In a world where we find “everything helping itself / to everything else,” Anna Moschovakis incorporates Craigslist ads, technobabble, twentieth-century ethics texts, scientific research, autobiographical detail, and historical anecdote to present an engaging lyric analysis of the way we live now. “It’s your life,” she tells the reader, “and we have come to celebrate it.”

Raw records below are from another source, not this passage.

(** The collaborators.  Each answer may depend on what happened so far. *)
Record Env : Type := mkEnv {
  NewLogger : string -> string -> option Logger * option error;
  OpenFile : string -> option error;
  SetStartTime : OpsReader -> Z -> option error;
  SkipOps : OpsReader -> Z -> option error;
  Dial : list Event -> string -> option error;
  Execute : list Event -> nat -> Op -> option error
}.

(** ** Sequential code: state, panics, and a monad for both *)

Record World : Type := mkWorld { globals : Flags; trace : list Event }.

Inductive Result (A : Type) : Type :=
| Ok (a : A) (w : World)
| Panicked (e : error) (w : World).
Arguments Ok {A} a w.
Arguments Panicked {A} e w.

Definition M (A : Type) : Type := World -> Result A.

Definition ret {A} (a : A) : M A := fun w => Ok a w.

Definition bind {A B} (m : M A) (k : A -> M B) : M B :=
  fun w => match m w with
           | Ok a w' => k a w'
           | Panicked e w' => Panicked e w'
           end.

Declare Scope go_scope.
Delimit Scope go_scope with go.
Notation "x <- m ;; k" := (bind m (fun x => k))
  (at level 90, m at next level, right associativity) : go_scope.
Notation "m ;;; k" := (bind m (fun _ => k))
  (at level 90, right associativity) : go_scope.
Local Open Scope go_scope.

Definition panic {A} (e : error) : M A := fun w => Panicked e w.
Definition get : M Flags := fun w => Ok (globals w) w.
Definition modify (f : Flags -> Flags) : M unit :=
  fun w => Ok tt {| globals := f (globals w); trace := trace w |}.
Definition history : M (list Event) := fun w => Ok (trace w) w.
Definition emit (e : Event) : M unit :=
  fun w => Ok tt {| globals := globals w; trace := trace w ++ [e] |}.
Definition when (b : bool) (m : M unit) : M unit := if b then m else ret tt.

(** [func panicOnError(err error)] *)
Definition panicOnError (err : option error) : M unit :=
  match err with
  | Some e => panic e
  | None => ret tt
  end.

(** The logger's sinks: [logger.Error] and [logger.Infof]. *)
Definition logger_Error (l : LogEntry) : M unit := emit (EvLog l).
Definition logger_Infof (l : LogEntry) : M unit := emit (EvLog l).

Section Driver.

Variable env : Env.

(** [func parseFlags() error], after [flag.Parse] has filled the
    variables. *)
Definition parseFlags : M (option error) :=
  g <- get ;;
  if negb (style g =? "stress")%string && negb (style g =? "real")%string then
    ret (Some (errors_New (String.append "Cannot recognize the style: " (style g))))
  else if workers g <=? 0 then
    ret (Some (errors_New "`workers` should be a positive number"))
  else
    when (maxOps g =? 0) (modify (set_maxOps 4294967295)) ;;;
    emit (EvNewLogger (stdout g) (stderr g)) ;;;
    let '(l, err) := NewLogger env (stdout g) (stderr g) in
    modify (set_logger l) ;;;
    match err with
    | Some _ => ret None
    | None => ret None
    end.

(** [session.Refresh()] on the session of worker [session]. *)
Definition session_Refresh (session : nat) : M unit := emit (EvRefresh session).

(** [func RetryOnSocketFailure(block func() error, session *mgo.Session) error] *)
Definition RetryOnSocketFailure (block : M (option error)) (session : nat) : M (option error) :=
  err <- block ;;
  match err with
  | None => ret None
  | Some e =>
    match e with
    | QueryError _ _ => ret err
    | LastError _ _ => ret err
    | _ =>
      if is_ErrNotFound e then ret err
      else
        session_Refresh session ;;;
        logger_Error (Error_retrying e) ;;;
        block
    end
  end.

(** *** Start-up of [main] (lines 111-148 and the [go] statements) *)

(** [NewFileByLineOpsReader(opsFilename, logger)] *)
Definition NewFileByLineOpsReader (filename : string) : M (option error * OpsReader) :=
  emit (EvOpenFile filename) ;;;
  ret (OpenFile env filename, FileByLineOpsReader filename).

(** Modelled from the spec: [NewCyclicOpsReader(maker, logger)] of
    package [replay] (absent from the driver) asks [maker] for the
    reader it wraps when it is built. *)
Definition NewCyclicOpsReader (maker : M OpsReader) : M OpsReader :=
  emit EvNewCyclicOpsReader ;;;
  made <- maker ;;
  ret (CyclicOpsReader made).

Definition reader_SetStartTime (reader : OpsReader) (ts : Z) : M (option error) :=
  emit (EvSetStartTime reader ts) ;;;
  ret (SetStartTime env reader ts).

Definition reader_SkipOps (reader : OpsReader) (n : Z) : M (option error) :=
  emit (EvSkipOps reader n) ;;;
  ret (SkipOps env reader n).

Definition NewBestEffortOpsDispatcher (reader : OpsReader) (limit : Z) : M Dispatcher :=
  emit (EvNewDispatcher (BestEffortOpsDispatcher reader limit)) ;;;
  ret (BestEffortOpsDispatcher reader limit).

Definition NewByTimeOpsDispatcher (reader : OpsReader) (limit : Z) : M Dispatcher :=
  emit (EvNewDispatcher (ByTimeOpsDispatcher reader limit)) ;;;
  ret (ByTimeOpsDispatcher reader limit).

(** [for i := 0; i < workers; i++ { ...; go fetch(i, ...) }]; the
    statistics collector each worker is given belongs to package
    [replay] and is left out. *)
Fixpoint go_fetch_from (i : nat) (n : nat) : M unit :=
  match n with
  | O => ret tt
  | S n' => emit (EvGoFetch i) ;;; go_fetch_from (S i) n'
  end.

(** [main] up to the point where it starts waiting for the workers.
    The globals are only written by [parseFlags], so they are read once
    after it. *)
Definition main_startup : M Dispatcher :=
  emit (EvGOMAXPROCS 100) ;;;
  err <- parseFlags ;;
  panicOnError err ;;;
  g <- get ;;
  opsChan <-
    (if (style g =? "stress")%string then
       r <- NewFileByLineOpsReader (opsFilename g) ;;
       panicOnError (fst r) ;;;
       let reader := snd r in
       when (startTime g >? 0)
         (err <- reader_SetStartTime reader (startTime g) ;; panicOnError err) ;;;
       when (numSkipOps g >? 0)
         (err <- reader_SkipOps reader (numSkipOps g) ;; panicOnError err) ;;;
       NewBestEffortOpsDispatcher reader (maxOps g)
     else
       reader <- NewCyclicOpsReader
                   (r <- NewFileByLineOpsReader (opsFilename g) ;;
                    panicOnError (fst r) ;;;
                    ret (snd r)) ;;
       when (startTime g >? 0)
         (err <- reader_SetStartTime reader (startTime g) ;; panicOnError err) ;;;
       when (numSkipOps g >? 0)
         (err <- reader_SkipOps reader (numSkipOps g) ;; panicOnError err) ;;;
       NewByTimeOpsDispatcher reader (maxOps g)) ;;
  go_fetch_from 0 (Z.to_nat (workers g)) ;;;
  emit EvGoReporter ;;;
  ret opsChan.

(** *** The body of [fetch], between its synchronisation points *)

(** lines 156-163: greeting, [mgo.Dial], socket timeout. *)
Definition fetch_enter (id : nat) : M unit :=
  logger_Infof (Info_report_for_duty id) ;;;
  g <- get ;;
  h <- history ;;
  emit (EvDial id (url g)) ;;;
  panicOnError (Dial env h (url g)) ;;;
  emit (EvSetSocketTimeout id (socketTimeout g)).

(** [exec.Execute(op)], the body of [block]: the executor's answer is
    the collaborator's, given all that happened before. *)
Definition exec_Execute (id : nat) (op : Op) : M (option error) :=
  h <- history ;;
  let r := Execute env h id op in
  emit (EvExecute id op r) ;;;
  ret r.

(** lines 169-176: one op, from [block := ...] to the verbose log. *)
Definition fetch_op (id : nat) (op : Op) : M unit :=
  let block := exec_Execute id op in
  err <- RetryOnSocketFailure block id ;;
  g <- get ;;
  match verbose g, err with
  | true, Some e => logger_Error (Error_op e)
  | _, _ => ret tt
  end.

(** line 180 and the deferred [session.Close()]. *)
Definition fetch_leave (id : nat) : M unit :=
  logger_Infof (Info_done id) ;;;
  emit (EvClose id).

Publication date: February 18, 2011

Format: Trade Paper

Dimensions: 6 x 9

Page count: 132 pages

ISBN: 9781566892506

Anna Moschovakis is the author of You and Three Others Are Approaching a Lake, winner of the James Laughlin Award from the Academy of American Poets, and I Have Not Been Able to Get Through to Everyone, a finalist for the Norma Farber First Book Award and a selection of the Poetry Society of America’s New American Poetry Series. Her translations from the French include texts by Robert Bresson, Annie Ernaux, Samira Negrouche, Marcelle Sauvageot, Jean-Luc Nancy, and Albert Cossery. She teaches in the MFA programs at Pratt Institute and Bard College and was the 2016 Holloway Lecturer in the Practice of Poetry at UC Berkeley. Raised in Los Angeles, Moschovakis has lived in New York since 1993 and is currently based in the northern Catskills, where she is active in a nonprofit art and community space called Bushel in Delhi, New York. She is also a longtime member of the Brooklyn-based publishing collective Ugly Duckling Presse.

Winner of the 2011 James Laughlin Award
A Coldfront Top 30 Poetry Book of 2011

“Anna Moschovakis boldly writes as though Plato had never kicked poets out of the Republic. . . . Beneath their controlled and imperturbable surfaces, her poems perform the painful experience of the complicity with injustice that comes with citizenship. . . . But this ambitious and compassionate book also believes—or hopes—that mindful attention to language might happily lead us elsewhere, toward other economies, other ways of being here together.”

—Brian Teare, The Academy of American Poets 2011 James Laughlin Award Citation

“Easy-on-the-ear, accessible, wise, and funny. . . . [Moschovakis] takes on the big questions by way of unusual details.”

Bookforum

“Moschovakis shows us how it feels to want answers to certain kinds of questions, to see processes and seek causalities, and then get stuck in hermeneutic circles instead. . . . Mysterious, haunted, terse.” 

—Stephen Burt, The Nation

“With You and Three Others Are Approaching a Lake, Anna Moschovakis establishes herself as the T.S. Eliot of the Internet generation.” 

H_NGM_N

“[T]he pleasure to be found in Moschovakis’s poetry [is] the way she theorizes and reflects on the seemingly immeasurable movements of our broken era. In her books, poetry is enacted as a living, compassionate and dynamic process.”